→ The problem:
Please output each entry exactly as it appears.

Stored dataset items

◆ ◆ ◆ ◆ ◆

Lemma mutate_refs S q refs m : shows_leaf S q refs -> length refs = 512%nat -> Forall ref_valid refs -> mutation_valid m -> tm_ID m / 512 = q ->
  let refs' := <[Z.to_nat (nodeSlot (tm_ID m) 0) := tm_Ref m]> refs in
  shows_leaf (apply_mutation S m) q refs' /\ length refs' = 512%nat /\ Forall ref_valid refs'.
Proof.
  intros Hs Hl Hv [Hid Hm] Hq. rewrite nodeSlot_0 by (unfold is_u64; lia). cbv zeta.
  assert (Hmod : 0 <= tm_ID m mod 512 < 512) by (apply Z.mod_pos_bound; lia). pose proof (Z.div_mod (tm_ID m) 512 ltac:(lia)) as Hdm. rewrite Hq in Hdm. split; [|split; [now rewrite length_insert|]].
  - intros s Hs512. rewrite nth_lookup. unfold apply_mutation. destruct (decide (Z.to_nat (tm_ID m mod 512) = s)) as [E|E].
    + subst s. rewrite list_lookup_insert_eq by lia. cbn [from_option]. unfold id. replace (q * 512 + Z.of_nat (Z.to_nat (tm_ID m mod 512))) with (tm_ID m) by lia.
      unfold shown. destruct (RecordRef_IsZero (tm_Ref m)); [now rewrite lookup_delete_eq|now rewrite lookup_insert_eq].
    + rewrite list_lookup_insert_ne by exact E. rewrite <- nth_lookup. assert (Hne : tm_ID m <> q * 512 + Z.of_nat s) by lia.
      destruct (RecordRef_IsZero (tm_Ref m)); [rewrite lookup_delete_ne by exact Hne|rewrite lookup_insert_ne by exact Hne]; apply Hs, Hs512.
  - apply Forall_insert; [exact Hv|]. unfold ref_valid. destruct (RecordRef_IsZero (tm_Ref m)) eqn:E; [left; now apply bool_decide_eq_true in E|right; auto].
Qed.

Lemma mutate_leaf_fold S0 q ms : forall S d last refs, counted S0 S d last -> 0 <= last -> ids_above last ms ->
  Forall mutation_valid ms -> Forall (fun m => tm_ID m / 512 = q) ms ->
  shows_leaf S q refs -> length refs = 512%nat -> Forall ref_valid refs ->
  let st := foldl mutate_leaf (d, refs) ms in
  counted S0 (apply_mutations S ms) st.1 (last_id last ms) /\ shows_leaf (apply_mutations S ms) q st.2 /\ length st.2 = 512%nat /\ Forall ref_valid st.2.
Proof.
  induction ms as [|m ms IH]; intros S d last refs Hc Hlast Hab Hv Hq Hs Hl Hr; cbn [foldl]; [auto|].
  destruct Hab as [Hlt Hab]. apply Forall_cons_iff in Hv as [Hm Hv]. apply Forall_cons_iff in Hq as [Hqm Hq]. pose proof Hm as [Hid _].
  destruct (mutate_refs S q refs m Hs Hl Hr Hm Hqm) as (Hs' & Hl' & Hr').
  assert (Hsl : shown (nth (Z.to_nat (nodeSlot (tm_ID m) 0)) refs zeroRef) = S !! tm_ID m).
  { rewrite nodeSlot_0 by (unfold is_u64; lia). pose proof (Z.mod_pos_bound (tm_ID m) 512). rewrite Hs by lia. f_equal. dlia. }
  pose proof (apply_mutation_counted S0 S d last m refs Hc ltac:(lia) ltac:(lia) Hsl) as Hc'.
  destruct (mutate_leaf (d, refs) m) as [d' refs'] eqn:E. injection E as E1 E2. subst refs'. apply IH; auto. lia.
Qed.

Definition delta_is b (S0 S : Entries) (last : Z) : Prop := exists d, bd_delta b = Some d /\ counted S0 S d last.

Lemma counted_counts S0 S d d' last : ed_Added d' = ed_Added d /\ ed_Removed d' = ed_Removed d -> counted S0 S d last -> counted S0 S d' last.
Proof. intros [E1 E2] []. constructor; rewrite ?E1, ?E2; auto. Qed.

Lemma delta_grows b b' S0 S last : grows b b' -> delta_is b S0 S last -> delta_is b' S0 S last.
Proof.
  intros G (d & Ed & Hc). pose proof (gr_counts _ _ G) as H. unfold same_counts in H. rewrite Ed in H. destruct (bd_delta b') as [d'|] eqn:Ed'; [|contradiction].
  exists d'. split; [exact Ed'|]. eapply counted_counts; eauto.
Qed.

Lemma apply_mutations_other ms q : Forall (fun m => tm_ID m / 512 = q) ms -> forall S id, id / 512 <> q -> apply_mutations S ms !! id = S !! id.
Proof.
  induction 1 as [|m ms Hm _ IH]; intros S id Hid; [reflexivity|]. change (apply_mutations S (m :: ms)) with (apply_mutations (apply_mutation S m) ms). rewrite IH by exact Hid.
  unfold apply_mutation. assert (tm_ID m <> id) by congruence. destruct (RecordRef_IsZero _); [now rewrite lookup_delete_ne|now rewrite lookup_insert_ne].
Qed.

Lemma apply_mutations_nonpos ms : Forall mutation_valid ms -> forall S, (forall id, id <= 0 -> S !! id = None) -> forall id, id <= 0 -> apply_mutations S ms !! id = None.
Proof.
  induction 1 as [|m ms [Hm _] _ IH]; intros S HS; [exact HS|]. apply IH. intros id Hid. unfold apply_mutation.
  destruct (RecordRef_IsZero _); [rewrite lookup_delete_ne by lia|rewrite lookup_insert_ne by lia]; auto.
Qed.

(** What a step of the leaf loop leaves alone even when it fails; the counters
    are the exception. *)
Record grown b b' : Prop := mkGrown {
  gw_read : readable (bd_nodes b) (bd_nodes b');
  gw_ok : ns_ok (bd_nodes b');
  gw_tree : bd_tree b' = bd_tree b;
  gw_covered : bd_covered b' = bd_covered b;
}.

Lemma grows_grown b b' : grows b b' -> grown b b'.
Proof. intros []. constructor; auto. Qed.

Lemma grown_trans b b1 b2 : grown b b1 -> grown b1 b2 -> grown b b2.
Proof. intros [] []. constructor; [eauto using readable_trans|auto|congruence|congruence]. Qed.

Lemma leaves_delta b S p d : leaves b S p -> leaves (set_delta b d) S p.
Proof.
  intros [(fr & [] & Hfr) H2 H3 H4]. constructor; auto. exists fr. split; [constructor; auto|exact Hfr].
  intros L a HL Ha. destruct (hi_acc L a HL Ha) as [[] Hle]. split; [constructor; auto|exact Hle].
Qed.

◆ ◆ ◆ ◆ ◆

→ Output for this exercise:
Lemma mutate_refs S q refs m : shows_leaf S q refs -> length refs = 512%nat -> Forall ref_valid refs -> mutation_valid m -> tm_ID m / 512 = q ->
  let refs' := <[Z.to_nat (nodeSlot (tm_ID m) 0) := tm_Ref m]> refs in
  shows_leaf (apply_mutation S m) q refs' /\ length refs' = 512%nat /\ Forall ref_valid refs'.
Proof.
  intros Hs Hl Hv [Hid Hm] Hq. rewrite nodeSlot_0 by (unfold is_u64; lia). cbv zeta.
  assert (Hmod : 0 <= tm_ID m mod 512 < 512) by (apply Z.mod_pos_bound; lia). pose proof (Z.div_mod (tm_ID m) 512 ltac:(lia)) as Hdm. rewrite Hq in Hdm. split; [|split; [now rewrite length_insert|]].
  - intros s Hs512. rewrite nth_lookup. unfold apply_mutation. destruct (decide (Z.to_nat (tm_ID m mod 512) = s)) as [E|E].
    + subst s. rewrite list_lookup_insert_eq by lia. cbn [from_option]. unfold id. replace (q * 512 + Z.of_nat (Z.to_nat (tm_ID m mod 512))) with (tm_ID m) by lia.
      unfold shown. destruct (RecordRef_IsZero (tm_Ref m)); [now rewrite lookup_delete_eq|now rewrite lookup_insert_eq].
    + rewrite list_lookup_insert_ne by exact E. rewrite <- nth_lookup. assert (Hne : tm_ID m <> q * 512 + Z.of_nat s) by lia.
      destruct (RecordRef_IsZero (tm_Ref m)); [rewrite lookup_delete_ne by exact Hne|rewrite lookup_insert_ne by exact Hne]; apply Hs, Hs512.
  - apply Forall_insert; [exact Hv|]. unfold ref_valid. destruct (RecordRef_IsZero (tm_Ref m)) eqn:E; [left; now apply bool_decide_eq_true in E|right; auto].
Qed.

Lemma mutate_leaf_fold S0 q ms : forall S d last refs, counted S0 S d last -> 0 <= last -> ids_above last ms ->
  Forall mutation_valid ms -> Forall (fun m => tm_ID m / 512 = q) ms ->
  shows_leaf S q refs -> length refs = 512%nat -> Forall ref_valid refs ->
  let st := foldl mutate_leaf (d, refs) ms in
  counted S0 (apply_mutations S ms) st.1 (last_id last ms) /\ shows_leaf (apply_mutations S ms) q st.2 /\ length st.2 = 512%nat /\ Forall ref_valid st.2.
Proof.
  induction ms as [|m ms IH]; intros S d last refs Hc Hlast Hab Hv Hq Hs Hl Hr; cbn [foldl]; [auto|].
  destruct Hab as [Hlt Hab]. apply Forall_cons_iff in Hv as [Hm Hv]. apply Forall_cons_iff in Hq as [Hqm Hq]. pose proof Hm as [Hid _].
  destruct (mutate_refs S q refs m Hs Hl Hr Hm Hqm) as (Hs' & Hl' & Hr').
  assert (Hsl : shown (nth (Z.to_nat (nodeSlot (tm_ID m) 0)) refs zeroRef) = S !! tm_ID m).
  { rewrite nodeSlot_0 by (unfold is_u64; lia). pose proof (Z.mod_pos_bound (tm_ID m) 512). rewrite Hs by lia. f_equal. dlia. }
  pose proof (apply_mutation_counted S0 S d last m refs Hc ltac:(lia) ltac:(lia) Hsl) as Hc'.
  destruct (mutate_leaf (d, refs) m) as [d' refs'] eqn:E. injection E as E1 E2. subst refs'. apply IH; auto. lia.
Qed.

Definition delta_is b (S0 S : Entries) (last : Z) : Prop := exists d, bd_delta b = Some d /\ counted S0 S d last.

Lemma counted_counts S0 S d d' last : ed_Added d' = ed_Added d /\ ed_Removed d' = ed_Removed d -> counted S0 S d last -> counted S0 S d' last.
Proof. intros [E1 E2] []. constructor; rewrite ?E1, ?E2; auto. Qed.

Lemma delta_grows b b' S0 S last : grows b b' -> delta_is b S0 S last -> delta_is b' S0 S last.
Proof.
  intros G (d & Ed & Hc). pose proof (gr_counts _ _ G) as H. unfold same_counts in H. rewrite Ed in H. destruct (bd_delta b') as [d'|] eqn:Ed'; [|contradiction].
  exists d'. split; [exact Ed'|]. eapply counted_counts; eauto.
Qed.

Lemma apply_mutations_other ms q : Forall (fun m => tm_ID m / 512 = q) ms -> forall S id, id / 512 <> q -> apply_mutations S ms !! id = S !! id.
Proof.
  induction 1 as [|m ms Hm _ IH]; intros S id Hid; [reflexivity|]. change (apply_mutations S (m :: ms)) with (apply_mutations (apply_mutation S m) ms). rewrite IH by exact Hid.
  unfold apply_mutation. assert (tm_ID m <> id) by congruence. destruct (RecordRef_IsZero _); [now rewrite lookup_delete_ne|now rewrite lookup_insert_ne].
Qed.

Lemma apply_mutations_nonpos ms : Forall mutation_valid ms -> forall S, (forall id, id <= 0 -> S !! id = None) -> forall id, id <= 0 -> apply_mutations S ms !! id = None.
Proof.
  induction 1 as [|m ms [Hm _] _ IH]; intros S HS; [exact HS|]. apply IH. intros id Hid. unfold apply_mutation.
  destruct (RecordRef_IsZero _); [rewrite lookup_delete_ne by lia|rewrite lookup_insert_ne by lia]; auto.
Qed.

(** What a step of the leaf loop leaves alone even when it fails; the counters
    are the exception. *)
Record grown b b' : Prop := mkGrown {
  gw_read : readable (bd_nodes b) (bd_nodes b');
  gw_ok : ns_ok (bd_nodes b');
  gw_tree : bd_tree b' = bd_tree b;
  gw_covered : bd_covered b' = bd_covered b;
}.

Lemma grows_grown b b' : grows b b' -> grown b b'.
Proof. intros []. constructor; auto. Qed.

Lemma grown_trans b b1 b2 : grown b b1 -> grown b1 b2 -> grown b b2.
Proof. intros [] []. constructor; [eauto using readable_trans|auto|congruence|congruence]. Qed.

Lemma leaves_delta b S p d : leaves b S p -> leaves (set_delta b d) S p.
Proof.
  intros [(fr & [] & Hfr) H2 H3 H4]. constructor; auto. exists fr. split; [constructor; auto|exact Hfr].
  intros L a HL Ha. destruct (hi_acc L a HL Ha) as [[] Hle]. split; [constructor; auto|exact Hle].
Qed.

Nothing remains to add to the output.